Instructions for the task:
Each line in the records below, from the one that contains "Lemma writei_safe i" to the one that contains "destruct (Z.ltb_spec (i_size", should be reproduced exactly, the first and last included.
═════ Records supplied
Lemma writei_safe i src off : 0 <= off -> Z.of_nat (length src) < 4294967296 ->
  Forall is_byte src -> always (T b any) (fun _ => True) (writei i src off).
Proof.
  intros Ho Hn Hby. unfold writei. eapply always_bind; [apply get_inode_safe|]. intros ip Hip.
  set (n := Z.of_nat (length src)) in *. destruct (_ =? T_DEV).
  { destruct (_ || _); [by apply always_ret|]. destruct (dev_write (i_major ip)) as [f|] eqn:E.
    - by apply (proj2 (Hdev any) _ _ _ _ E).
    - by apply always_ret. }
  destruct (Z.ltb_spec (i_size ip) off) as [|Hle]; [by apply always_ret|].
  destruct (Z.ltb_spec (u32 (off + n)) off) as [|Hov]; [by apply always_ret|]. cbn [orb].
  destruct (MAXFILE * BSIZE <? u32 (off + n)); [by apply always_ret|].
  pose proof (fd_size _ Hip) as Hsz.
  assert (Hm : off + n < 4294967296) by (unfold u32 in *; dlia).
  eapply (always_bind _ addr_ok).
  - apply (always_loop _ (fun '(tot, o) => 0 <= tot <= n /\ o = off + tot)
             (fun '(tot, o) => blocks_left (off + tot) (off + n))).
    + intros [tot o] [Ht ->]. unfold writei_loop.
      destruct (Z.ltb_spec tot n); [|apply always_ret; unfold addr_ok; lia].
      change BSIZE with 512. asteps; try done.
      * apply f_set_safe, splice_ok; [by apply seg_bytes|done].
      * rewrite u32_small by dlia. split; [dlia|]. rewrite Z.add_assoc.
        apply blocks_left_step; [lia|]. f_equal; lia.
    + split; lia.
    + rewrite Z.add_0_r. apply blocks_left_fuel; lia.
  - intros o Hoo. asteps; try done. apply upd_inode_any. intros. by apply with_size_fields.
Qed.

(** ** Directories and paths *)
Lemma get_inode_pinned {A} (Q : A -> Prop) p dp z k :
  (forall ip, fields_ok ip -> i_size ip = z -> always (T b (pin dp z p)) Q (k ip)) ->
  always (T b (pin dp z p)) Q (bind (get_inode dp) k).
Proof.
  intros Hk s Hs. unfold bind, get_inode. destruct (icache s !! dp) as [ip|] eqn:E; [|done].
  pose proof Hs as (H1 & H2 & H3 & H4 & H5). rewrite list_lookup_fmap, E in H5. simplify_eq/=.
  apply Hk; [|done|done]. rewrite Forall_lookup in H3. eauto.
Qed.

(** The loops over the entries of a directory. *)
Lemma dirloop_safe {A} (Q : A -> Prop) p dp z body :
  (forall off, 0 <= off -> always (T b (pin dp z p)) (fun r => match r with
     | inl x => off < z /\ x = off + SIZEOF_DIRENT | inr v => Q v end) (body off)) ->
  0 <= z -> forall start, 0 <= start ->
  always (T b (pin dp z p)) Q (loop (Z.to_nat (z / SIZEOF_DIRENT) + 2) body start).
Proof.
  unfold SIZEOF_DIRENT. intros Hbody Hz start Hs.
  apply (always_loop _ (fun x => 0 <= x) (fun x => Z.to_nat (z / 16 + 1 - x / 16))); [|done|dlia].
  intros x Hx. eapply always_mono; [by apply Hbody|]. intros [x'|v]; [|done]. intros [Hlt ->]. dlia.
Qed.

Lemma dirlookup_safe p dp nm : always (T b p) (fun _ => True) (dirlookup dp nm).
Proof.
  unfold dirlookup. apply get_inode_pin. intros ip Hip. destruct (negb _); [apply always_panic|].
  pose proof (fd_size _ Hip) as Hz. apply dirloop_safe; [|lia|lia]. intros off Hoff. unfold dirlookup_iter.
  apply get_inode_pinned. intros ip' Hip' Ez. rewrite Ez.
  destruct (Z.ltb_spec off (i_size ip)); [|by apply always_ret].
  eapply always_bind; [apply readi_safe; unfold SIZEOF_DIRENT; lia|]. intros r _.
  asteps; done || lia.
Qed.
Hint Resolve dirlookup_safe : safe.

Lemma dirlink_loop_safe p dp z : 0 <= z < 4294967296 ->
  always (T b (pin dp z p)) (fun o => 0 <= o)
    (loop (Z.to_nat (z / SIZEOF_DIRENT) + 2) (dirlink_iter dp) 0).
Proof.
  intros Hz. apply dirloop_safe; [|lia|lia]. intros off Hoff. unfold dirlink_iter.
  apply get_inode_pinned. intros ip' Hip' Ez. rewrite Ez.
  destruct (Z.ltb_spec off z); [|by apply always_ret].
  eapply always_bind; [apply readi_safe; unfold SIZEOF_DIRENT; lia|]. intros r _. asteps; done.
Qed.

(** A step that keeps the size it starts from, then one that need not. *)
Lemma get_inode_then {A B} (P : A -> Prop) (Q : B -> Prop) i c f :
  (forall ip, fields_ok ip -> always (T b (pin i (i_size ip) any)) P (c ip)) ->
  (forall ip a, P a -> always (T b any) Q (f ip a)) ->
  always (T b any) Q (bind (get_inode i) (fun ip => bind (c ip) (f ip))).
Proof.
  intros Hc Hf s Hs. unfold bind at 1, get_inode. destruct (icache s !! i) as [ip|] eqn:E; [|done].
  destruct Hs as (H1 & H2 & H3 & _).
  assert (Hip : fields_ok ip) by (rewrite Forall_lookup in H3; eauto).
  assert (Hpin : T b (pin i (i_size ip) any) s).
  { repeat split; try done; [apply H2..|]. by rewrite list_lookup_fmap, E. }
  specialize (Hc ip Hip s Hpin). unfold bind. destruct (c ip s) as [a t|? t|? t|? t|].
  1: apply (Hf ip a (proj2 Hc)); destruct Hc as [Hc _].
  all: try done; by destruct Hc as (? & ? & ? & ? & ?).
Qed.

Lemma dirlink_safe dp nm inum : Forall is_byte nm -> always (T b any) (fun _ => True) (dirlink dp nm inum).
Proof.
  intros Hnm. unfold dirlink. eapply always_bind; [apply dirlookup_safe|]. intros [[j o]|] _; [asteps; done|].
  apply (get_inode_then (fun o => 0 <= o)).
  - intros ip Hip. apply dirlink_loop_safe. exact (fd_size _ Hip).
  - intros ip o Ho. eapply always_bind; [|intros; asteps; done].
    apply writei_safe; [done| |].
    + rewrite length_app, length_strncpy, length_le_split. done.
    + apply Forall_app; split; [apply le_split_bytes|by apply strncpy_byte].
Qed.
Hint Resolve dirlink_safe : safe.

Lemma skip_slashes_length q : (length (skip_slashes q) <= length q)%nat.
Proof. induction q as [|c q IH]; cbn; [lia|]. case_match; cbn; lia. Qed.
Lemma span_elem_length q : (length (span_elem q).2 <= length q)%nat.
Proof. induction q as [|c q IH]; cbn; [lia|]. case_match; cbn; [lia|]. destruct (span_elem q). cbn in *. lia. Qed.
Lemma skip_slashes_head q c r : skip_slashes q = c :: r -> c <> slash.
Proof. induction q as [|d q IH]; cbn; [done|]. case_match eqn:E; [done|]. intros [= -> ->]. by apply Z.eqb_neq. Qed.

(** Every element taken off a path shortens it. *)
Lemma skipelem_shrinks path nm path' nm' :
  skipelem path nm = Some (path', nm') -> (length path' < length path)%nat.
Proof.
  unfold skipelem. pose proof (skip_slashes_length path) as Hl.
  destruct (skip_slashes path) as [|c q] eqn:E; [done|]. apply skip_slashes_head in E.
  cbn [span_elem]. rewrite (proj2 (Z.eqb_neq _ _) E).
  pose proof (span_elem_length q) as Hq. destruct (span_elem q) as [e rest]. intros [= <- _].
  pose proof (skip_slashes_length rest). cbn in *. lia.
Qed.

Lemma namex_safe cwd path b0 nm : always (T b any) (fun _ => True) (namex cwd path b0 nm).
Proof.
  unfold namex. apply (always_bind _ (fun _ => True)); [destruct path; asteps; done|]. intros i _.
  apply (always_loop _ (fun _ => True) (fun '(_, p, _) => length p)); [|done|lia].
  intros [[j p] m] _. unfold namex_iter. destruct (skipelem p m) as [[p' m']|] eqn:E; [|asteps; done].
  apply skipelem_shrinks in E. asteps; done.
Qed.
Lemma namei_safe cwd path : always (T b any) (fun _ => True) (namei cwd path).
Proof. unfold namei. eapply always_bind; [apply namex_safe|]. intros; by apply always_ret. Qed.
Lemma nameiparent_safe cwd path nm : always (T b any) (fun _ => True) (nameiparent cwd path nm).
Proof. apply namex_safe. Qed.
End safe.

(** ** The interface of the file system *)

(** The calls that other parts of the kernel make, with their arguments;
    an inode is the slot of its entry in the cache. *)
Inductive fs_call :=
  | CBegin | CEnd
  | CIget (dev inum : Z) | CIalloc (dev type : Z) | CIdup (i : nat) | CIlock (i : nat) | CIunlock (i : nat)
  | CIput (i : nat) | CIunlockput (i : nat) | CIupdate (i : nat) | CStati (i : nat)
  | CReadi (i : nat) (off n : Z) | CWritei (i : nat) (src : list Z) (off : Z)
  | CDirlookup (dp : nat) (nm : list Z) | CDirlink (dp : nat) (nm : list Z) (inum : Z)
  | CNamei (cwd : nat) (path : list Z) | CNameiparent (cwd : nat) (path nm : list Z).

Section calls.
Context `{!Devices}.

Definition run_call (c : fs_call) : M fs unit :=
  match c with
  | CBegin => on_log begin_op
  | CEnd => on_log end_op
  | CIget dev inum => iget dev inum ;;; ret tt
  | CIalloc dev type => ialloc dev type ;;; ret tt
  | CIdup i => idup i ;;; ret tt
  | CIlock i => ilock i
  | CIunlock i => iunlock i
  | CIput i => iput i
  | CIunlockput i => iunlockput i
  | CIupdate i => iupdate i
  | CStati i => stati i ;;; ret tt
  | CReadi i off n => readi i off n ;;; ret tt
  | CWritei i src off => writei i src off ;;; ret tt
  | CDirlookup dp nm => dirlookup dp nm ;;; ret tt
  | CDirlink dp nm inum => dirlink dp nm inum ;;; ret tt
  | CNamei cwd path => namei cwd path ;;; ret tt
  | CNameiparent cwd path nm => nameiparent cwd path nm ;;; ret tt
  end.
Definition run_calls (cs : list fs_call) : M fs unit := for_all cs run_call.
══════════
═════ Records supplied
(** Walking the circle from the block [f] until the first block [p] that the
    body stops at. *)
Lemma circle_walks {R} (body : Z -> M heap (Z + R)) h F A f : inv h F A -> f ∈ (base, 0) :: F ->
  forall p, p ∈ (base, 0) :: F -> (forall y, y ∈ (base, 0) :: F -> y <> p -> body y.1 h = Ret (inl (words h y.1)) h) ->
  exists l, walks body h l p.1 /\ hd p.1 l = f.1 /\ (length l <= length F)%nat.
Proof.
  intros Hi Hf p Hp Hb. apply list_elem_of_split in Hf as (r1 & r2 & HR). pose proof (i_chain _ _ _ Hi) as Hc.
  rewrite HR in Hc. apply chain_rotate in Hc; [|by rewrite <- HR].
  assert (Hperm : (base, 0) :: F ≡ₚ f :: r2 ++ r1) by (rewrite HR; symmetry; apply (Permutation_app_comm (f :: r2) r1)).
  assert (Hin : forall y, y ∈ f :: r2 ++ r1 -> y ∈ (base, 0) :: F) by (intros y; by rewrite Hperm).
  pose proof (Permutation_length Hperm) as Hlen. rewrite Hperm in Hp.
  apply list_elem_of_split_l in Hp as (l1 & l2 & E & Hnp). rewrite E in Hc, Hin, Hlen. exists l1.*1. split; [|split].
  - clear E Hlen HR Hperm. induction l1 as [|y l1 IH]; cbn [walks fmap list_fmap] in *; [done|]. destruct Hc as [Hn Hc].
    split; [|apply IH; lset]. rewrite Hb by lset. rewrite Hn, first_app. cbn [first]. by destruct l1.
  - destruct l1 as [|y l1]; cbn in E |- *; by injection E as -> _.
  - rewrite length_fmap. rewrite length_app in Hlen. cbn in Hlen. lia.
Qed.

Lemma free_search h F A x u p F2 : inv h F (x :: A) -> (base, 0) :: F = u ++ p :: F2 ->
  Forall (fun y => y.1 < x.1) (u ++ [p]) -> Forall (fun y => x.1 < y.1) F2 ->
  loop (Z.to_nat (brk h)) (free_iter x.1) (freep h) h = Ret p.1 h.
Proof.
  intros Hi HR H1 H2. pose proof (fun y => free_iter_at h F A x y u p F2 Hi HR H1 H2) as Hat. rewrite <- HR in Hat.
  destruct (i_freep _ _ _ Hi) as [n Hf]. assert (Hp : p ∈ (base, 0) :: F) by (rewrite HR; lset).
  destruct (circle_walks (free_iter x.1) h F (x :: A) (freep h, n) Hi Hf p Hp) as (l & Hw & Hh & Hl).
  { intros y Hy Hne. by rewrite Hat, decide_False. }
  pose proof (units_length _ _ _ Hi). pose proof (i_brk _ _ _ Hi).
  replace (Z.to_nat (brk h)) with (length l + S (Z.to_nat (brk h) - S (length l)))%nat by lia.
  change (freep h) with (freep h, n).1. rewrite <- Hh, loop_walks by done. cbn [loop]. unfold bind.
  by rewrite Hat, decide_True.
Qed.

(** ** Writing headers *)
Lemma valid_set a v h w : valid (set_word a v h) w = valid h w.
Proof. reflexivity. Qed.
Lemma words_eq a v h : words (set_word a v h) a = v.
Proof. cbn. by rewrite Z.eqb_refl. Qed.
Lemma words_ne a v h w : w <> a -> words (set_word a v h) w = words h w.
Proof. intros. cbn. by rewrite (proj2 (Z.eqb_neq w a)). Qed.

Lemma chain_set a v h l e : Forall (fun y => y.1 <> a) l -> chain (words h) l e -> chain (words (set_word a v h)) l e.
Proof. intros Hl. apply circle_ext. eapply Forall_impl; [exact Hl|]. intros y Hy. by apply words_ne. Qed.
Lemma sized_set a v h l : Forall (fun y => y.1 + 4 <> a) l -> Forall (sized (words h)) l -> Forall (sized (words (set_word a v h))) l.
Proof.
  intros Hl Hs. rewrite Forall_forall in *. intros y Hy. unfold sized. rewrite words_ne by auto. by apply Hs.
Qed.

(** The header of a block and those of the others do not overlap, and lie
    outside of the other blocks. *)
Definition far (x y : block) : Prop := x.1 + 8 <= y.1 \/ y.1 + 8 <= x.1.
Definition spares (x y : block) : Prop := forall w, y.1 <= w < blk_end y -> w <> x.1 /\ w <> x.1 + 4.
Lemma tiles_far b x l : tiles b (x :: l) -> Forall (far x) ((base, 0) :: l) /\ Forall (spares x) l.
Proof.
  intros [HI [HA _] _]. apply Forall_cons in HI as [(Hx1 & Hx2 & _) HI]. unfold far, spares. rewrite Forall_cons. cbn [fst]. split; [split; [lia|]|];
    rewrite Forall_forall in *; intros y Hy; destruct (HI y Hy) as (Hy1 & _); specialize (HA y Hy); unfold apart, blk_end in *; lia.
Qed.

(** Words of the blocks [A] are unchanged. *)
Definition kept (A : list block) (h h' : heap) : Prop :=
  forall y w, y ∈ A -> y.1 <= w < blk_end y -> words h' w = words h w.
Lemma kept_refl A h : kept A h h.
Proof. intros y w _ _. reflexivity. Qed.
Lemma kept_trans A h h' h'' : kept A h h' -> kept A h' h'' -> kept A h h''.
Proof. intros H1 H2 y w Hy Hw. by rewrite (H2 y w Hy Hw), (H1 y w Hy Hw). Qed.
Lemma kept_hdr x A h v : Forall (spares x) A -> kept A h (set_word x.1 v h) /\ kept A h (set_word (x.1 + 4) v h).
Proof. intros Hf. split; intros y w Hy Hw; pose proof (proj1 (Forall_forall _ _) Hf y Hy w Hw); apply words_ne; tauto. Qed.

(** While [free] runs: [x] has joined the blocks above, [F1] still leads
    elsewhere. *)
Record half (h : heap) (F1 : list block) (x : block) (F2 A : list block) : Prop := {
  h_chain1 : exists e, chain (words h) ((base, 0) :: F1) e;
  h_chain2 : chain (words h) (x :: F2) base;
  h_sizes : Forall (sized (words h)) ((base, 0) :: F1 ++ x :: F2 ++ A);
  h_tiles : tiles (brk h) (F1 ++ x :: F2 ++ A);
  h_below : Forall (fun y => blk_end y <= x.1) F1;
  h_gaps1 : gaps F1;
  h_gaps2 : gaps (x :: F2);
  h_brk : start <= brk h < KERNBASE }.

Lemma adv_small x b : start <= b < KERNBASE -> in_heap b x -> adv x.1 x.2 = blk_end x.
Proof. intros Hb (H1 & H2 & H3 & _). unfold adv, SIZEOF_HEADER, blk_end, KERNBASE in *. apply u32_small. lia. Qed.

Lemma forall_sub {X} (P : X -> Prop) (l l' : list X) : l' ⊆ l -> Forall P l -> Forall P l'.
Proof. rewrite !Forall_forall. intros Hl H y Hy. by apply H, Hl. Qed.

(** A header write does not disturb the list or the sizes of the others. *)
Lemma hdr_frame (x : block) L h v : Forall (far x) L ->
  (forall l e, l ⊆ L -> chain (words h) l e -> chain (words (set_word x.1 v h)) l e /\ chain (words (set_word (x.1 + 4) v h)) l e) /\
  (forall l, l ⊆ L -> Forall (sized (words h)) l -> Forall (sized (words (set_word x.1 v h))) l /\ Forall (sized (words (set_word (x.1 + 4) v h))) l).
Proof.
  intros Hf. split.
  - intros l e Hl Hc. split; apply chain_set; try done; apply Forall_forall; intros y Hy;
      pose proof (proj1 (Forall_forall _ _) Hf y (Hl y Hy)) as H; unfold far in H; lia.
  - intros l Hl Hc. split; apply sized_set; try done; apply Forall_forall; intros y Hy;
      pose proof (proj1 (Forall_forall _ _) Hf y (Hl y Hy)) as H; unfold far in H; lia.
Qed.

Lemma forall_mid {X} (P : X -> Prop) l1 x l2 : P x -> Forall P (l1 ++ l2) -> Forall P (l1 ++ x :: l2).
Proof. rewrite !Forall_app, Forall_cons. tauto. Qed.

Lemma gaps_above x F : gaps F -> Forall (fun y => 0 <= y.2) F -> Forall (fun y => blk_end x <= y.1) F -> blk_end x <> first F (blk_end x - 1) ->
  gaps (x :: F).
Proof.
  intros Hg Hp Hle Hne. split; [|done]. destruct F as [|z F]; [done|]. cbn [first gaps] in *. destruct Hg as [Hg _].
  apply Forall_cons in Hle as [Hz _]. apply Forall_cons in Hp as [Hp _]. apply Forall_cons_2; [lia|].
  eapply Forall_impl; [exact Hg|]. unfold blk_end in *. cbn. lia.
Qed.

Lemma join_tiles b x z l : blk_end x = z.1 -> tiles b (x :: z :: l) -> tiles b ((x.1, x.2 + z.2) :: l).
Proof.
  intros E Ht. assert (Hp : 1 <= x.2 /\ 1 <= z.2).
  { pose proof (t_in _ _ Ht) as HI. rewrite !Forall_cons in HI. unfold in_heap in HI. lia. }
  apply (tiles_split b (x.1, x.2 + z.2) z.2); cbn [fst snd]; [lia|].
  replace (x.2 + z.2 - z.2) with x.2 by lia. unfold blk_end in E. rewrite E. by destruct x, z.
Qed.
══════════
Exercise solution:
Lemma writei_safe i src off : 0 <= off -> Z.of_nat (length src) < 4294967296 ->
  Forall is_byte src -> always (T b any) (fun _ => True) (writei i src off).
Proof.
  intros Ho Hn Hby. unfold writei. eapply always_bind; [apply get_inode_safe|]. intros ip Hip.
  set (n := Z.of_nat (length src)) in *. destruct (_ =? T_DEV).
  { destruct (_ || _); [by apply always_ret|]. destruct (dev_write (i_major ip)) as [f|] eqn:E.
    - by apply (proj2 (Hdev any) _ _ _ _ E).
    - by apply always_ret. }
  destruct (Z.ltb_spec (i_size ip) off) as [|Hle]; [by apply always_ret|].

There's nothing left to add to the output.